# Who owns the oldest bike here?



## Drummerboy (Oct 18, 2010)

I got to wonder just who has the claim to owning the oldest bike here and what is it.


----------



## davekingedits (Oct 20, 2010)

I believe Walter Branche once mentioned he had a boneshaker.  That probably qualifies, unless someone out there has a genuine hobby horse.  

Pictures are always welcome.


----------



## DonChristie (Oct 20, 2010)

lol, I was gonna guess Walter.


----------



## Gordon (Oct 20, 2010)

I have a 1908 Elgin King, but I'm sure there are older ones belonging to forum members.


----------



## Drummerboy (Oct 20, 2010)

Let's see some pics guys!


----------



## Gordon (Oct 20, 2010)

*1908 Elgin King*

Okay, here is a photo. I pulled this Elgin King out of a barn here in north western ND. It has original paint. The only things I have done other than cleaning and polishing was replace the wooden wheels (the originals were toast) and added the repo tires, carbide light, tool bag and wheel acuated bell.

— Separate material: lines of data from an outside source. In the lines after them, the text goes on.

Lemma run_log_ok calls : ∀ st : Store (W * list string),
  log_ok st → log_ok (run (logged <$> calls) st).2.
Proof.
  induction calls as [|call calls IH]; intros st H; [done|].
  rewrite fmap_cons. destruct (logged call) as [k f] eqn:E.
  rewrite run_cons. simpl. apply IH.
  pose proof (cachePromise_log_ok call st H) as H'. by rewrite E in H'.
Qed.

(** A miss runs the computation and writes its key into the log. *)
Lemma run_length (calls : list (string * (W → Promise * W))) : ∀ st,
  length (run calls st).1 = length calls.
Proof.
  induction calls as [|[k f] calls IH]; intros st; [done|].
  rewrite run_cons. simpl. by rewrite IH.
Qed.
End LogFacts.

(** C2. Over any sequence of calls of [cachePromise] on a fresh map, with
    the computations made to log their key when they are invoked: no key is
    logged twice, so no computation is started more than once for a key;
    every call finds its key logged and returns the promise the map holds
    under that key, so two calls with one key return the same promise; and
    the first call for a key returns the promise its own computation made. *)
Theorem one_computation_per_key :
  ∀ (W : Type) (calls : list (string * (W → Promise * W))) (w : W),
    let start : Store (W * list string) := {| cache := ∅; world := (w, []) |} in
    let result := run (logged <$> calls) start in
    NoDup (world result.2).2
    ∧ (∀ i k f, calls !! i = Some (k, f) →
         k ∈ (world result.2).2
         ∧ is_Some (result.1 !! i)
         ∧ result.1 !! i = cache result.2 !! k)
    ∧ (∀ i j k f g,
         calls !! i = Some (k, f) → calls !! j = Some (k, g) →
         result.1 !! i = result.1 !! j)
    ∧ (∀ i k f, calls !! i = Some (k, f) →
         let before := (run (logged <$> take i calls) start).2 in
         cache before !! k = None →
         result.1 !! i = Some (f (world before).1).1).
Proof.
  intros W calls w start result.
  assert (log_ok start) as Hstart.
  { split; simpl; [apply NoDup_nil_2|]. intros k. rewrite lookup_empty.
    split; [by intros ?%elem_of_nil|by intros [? ?]]. }
  pose proof (run_log_ok calls start Hstart) as [Hnd Hlog]. fold result in Hnd, Hlog.
  assert (∀ i k f, calls !! i = Some (k, f) →
            result.1 !! i = cache result.2 !! k ∧ is_Some (result.1 !! i)) as Hlook.
  { intros i k f Hi. apply (run_lookup (logged <$> calls) start i k (logged (k, f)).2).
    by rewrite list_lookup_fmap, Hi. }
  split; [done|]. split; [|split].
  - intros i k f Hi. destruct (Hlook _ _ _ Hi) as [Heq Hsome].
    split; [|done]. apply Hlog. by rewrite <- Heq.
  - intros i j k f g Hi Hj.
    destruct (Hlook _ _ _ Hi) as [-> _]. by destruct (Hlook _ _ _ Hj) as [-> _].
  - intros i k f Hi before Hnone. subst result.
    rewrite <- (take_drop_middle calls i (k, f) Hi) at 1.
    rewrite fmap_app, fmap_cons, run_app. cbn [fst].
    assert (length (run (logged <$> take i calls) start).1 = i) as Hlen.
    { rewrite run_length, length_fmap, length_take.
      apply lookup_lt_Some in Hi. lia. }
    rewrite lookup_app_r by lia. rewrite Hlen, Nat.sub_diag.
    fold before. unfold logged at 1. rewrite run_cons. cbn [fst snd lookup list_lookup].
    unfold cachePromise. rewrite Hnone.
    destruct (world before) as [w' log]. simpl. by destruct (f w').
Qed.
Lemma outcome_identity v socket q rnd w r c o :
  registry_inv config w →
  attempt_outcome config onClose v socket q rnd w r →
  w_clients w !! c = Some o →
  ∃ o', w_clients r.2 !! c = Some o' ∧ c_id o' = c_id o ∧ c_token o' = c_token o ∧
        (c_socket o' = c_socket o ∨ c_socket o' = None ∨
         c_socket o' = Some socket ∧
         a_token q = Some (c_token o) ∧ c_token o ≠ RECONNECT ∧
         w_realm w !! c_id o = Some c ∧ a_id q = Some (c_id o)).
Proof.
  intros Hinv Hout Ho. pose proof (lookup_lt_Some _ _ _ Ho) as Hlt.
  assert (∀ c0 o0 s,
    w_clients w !! c0 = Some o0 →
    ∃ o', <[c0 := MkClient (c_id o0) (c_token o0) s]> (w_clients w) !! c = Some o' ∧
          c_id o' = c_id o ∧ c_token o' = c_token o ∧
          (c_socket o' = c_socket o ∨ c_socket o' = s ∧ c0 = c ∧ o0 = o))
    as Hset.
  { intros c0 o0 s Ho0. destruct (decide (c = c0)) as [->|Hne].
    - rewrite list_lookup_insert_eq by done. eexists. split; [done|].
      assert (o0 = o) as -> by congruence. cbn.
      split; [done|]. split; [done|]. by right.
    - rewrite list_lookup_insert_ne by done. exists o.
      do 3 (split; [done|]). by left. }
  destruct Hout as [e He|id token c0 o0 Hq Hc0 Ho0 Hne Htok|id token Hq Hfree Hfull
                   |id token Hq Hfree Hroom|id token c0 o0 Hq Hc0 Ho0 Hne Htok
                   |id c0 o0 s Hq Hc0 Ho0 Hs Hraise|id c0 o0 Hq Hc0 Ho0 Hclose];
    cbn [snd]; open_worlds.
  - exists o. do 3 (split; [done|]). by left.
  - exists o. do 3 (split; [done|]). by left.
  - exists o. do 3 (split; [done|]). by left.
  - rewrite lookup_app_l by done. exists o. do 3 (split; [done|]). by left.
  - destruct (Hset c0 o0 (Some socket) Ho0)
      as (o' & Ho' & Hi & Ht & [Hs|(Hs & -> & ->)]);
      exists o'; do 3 (split; [done|]); [by left|].
    right. right. split; [done|].
    destruct Hq as (Hid & _ & Hqtok & _).
    destruct (inv_entry _ _ Hinv _ _ Hc0) as (o1 & Ho1 & Hid1).
    assert (o1 = o) as -> by congruence.
    rewrite Hid1, <- Htok. auto.
  - destruct (Hset c0 o0 None Ho0) as (o' & Ho' & Hi & Ht & [Hs'|(Hs' & -> & ->)]);
      exists o'; do 3 (split; [done|]); [by left | right; by left].
  - rewrite lookup_app_l by (by rewrite length_insert).
    destruct (Hset c0 o0 None Ho0) as (o' & Ho' & Hi & Ht & [Hs'|(Hs' & -> & ->)]);
      exists o'; do 3 (split; [done|]); [by left | right; by left].
Qed.

Lemma close_listener_clients socket c w :
  w_clients (close_listener socket c w).2 = w_clients w.
Proof.
  destruct (w_clients w !! c) as [o|] eqn:Hc.
  - destruct (decide (c_socket o = Some socket)).
    + by erewrite close_listener_bound.
    + by erewrite close_listener_stale.
  - by rewrite close_listener_dangling.
Qed.

Lemma message_listener_clients socket c data w :
  w_clients (message_listener JSON_parse socket c data w).2 = w_clients w.
Proof.
  destruct (w_clients w !! c) as [o|] eqn:Hc.
  - by erewrite message_listener_run.
  - by rewrite message_listener_dangling.
Qed.

(** X14. No event removes a session object or changes its identifier or
    token: only its socket can change. *)
Theorem session_identity_is_immutable w e c o :
  reachable JSON_parse config onClose w →
  w_clients w !! c = Some o →
  ∃ o', w_clients (handle JSON_parse config onClose e w).2 !! c = Some o' ∧
        c_id o' = c_id o ∧ c_token o' = c_token o.
Proof.
  intros Hinv%reachable_inv Ho.
  destruct e as [v socket raises q rnd|socket|socket data|id m]; cbn [handle].
  - unfold bind. set (w0 := with_sockets _ w).
    assert (registry_inv config w0) as Hinv0 by by destruct Hinv.
    destruct (outcome_identity v socket q rnd w0 _ c o Hinv0
                (connection_outcome config onClose v socket q rnd w0 Hinv0) Ho)
      as (o' & Ho' & Hid & Htok & _).
    by exists o'.
  - exists o. split; [|done]. revert Ho.
    apply (run_listeners_inv
             (λ w', w_clients w !! c = Some o → w_clients w' !! c = Some o));
      [|done].
    intros c' w' Hw'. by rewrite close_listener_clients.
  - exists o. split; [|done]. revert Ho.
    apply (run_listeners_inv
             (λ w', w_clients w !! c = Some o → w_clients w' !! c = Some o));
      [|done].
    intros c' w' Hw'. by rewrite message_listener_clients.
  - by exists o.
Qed.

It has block chain and wooden grips wrapped with leather.


----------



## Drummerboy (Oct 21, 2010)

Very nice Gordon. I hope to find my "Barn Find" some day.


----------



## twowheelfan (Oct 21, 2010)

where did you find the rims? And do they make wood track rims? Did you build them up? Or did they?


----------



## rustyspoke66 (Oct 21, 2010)

This is the oldest one I have but I know I've seen older. This is a 90's Rambler Tandem.


----------



## Gordon (Oct 21, 2010)

Twowheelfan - I found the wood rims being sold on another bike forum. I refinished them and laced the hubs from the Elgin into them. I don't know if they are still making woood rims for track bikes.


----------



## twowheelfan (Oct 21, 2010)

which forum? is it that italian firm? thanks!


----------



## Gordon (Oct 21, 2010)

No, not Italian. I think it was based somewhere in South Carolina, but it has been so long I can't remember.


----------



## pelletman (Oct 24, 2010)

There is a guy in the Wheelmen Newsletter selling wood rims, Noah Stutzman in OH I think.  Not the skinny ones, they are made by the Italian Company, and as far as oldest bike goes...


----------



## Andrew Gorman (Oct 24, 2010)

Here's my oldest bike.  Best guess is just about 1870.  It originally had a much larger rear wheel which was replaced by a previous owner.  I'm currently trying to figure out how to make it work a little bit better and looking for a blacksmith and  a wheelwright.


----------



## pelletman (Oct 24, 2010)

Andrew,
Do you have closeups on that bike?


----------



## Andrew Gorman (Oct 24, 2010)

I can get some, but the bike is in pieces right now.  Are there any areas in particular you are interested in?  It's blacksmith made, and is rideable-but the pedals need some work and the rear axle is an allthread kluge job.


----------



## pelletman (Oct 24, 2010)

I'd like to see all the important parts.  The one picture I see makes me think reproduction but I'm not sure cause it is too far away.  It has traits of those Asian repros of 30 years ago..


----------



## Andrew Gorman (Oct 24, 2010)

I hope not!  It's all wrought iron and has  a Wheelmen and (polishes fingernails) Sotheby's (pronounced through clenched teeth) pedigree for what that's worth.  No obvious welds (except for the headset tacked in place, no rolled flat or rod stock.  I did not pay a lot for it, so I can take the truth.   What red flags do you see?


----------



## Andrew Gorman (Oct 24, 2010)

Here are some shots of the cranks and pedals.  It's a nasty rainy day and I couldn't get to the rest... There is an obviously new nut added by the previous owner that needs to be repositioned and re-shaped to get the pedals working better, and the wear at the pedal axle needs to be fixed.  Back to original would be just hammer welding more iron onto it, but  some kind of bearing-ANY kind of bearing or bushing would be better.  I'd really like to get a close look at a Pickering to see how their pedals were made.  The pedal rods are actually pretty uneven in diameter.


----------



## pelletman (Oct 24, 2010)

They look old.  Put up some of the frame when you can.  I could be totally off here.  SOme of the features remind me of the repros


----------



## Andrew Gorman (Oct 24, 2010)

Which ones?  The two plane stem , the flimsy handlebar and the too small rear wheel leap out at me, but are not very cheesy in the flesh.  Weather should improve this week.  If you have pictures of similar reproductions I'd like to see them.  As I said, I'm prepared for the worst.


----------



## ftwelder (Oct 25, 2010)

I have this E.H.Corson Nashua. It was built around 1898. I also have a Defiance (monarch) of about the same vintage.  The Corson came with a Garford saddle and tool bag.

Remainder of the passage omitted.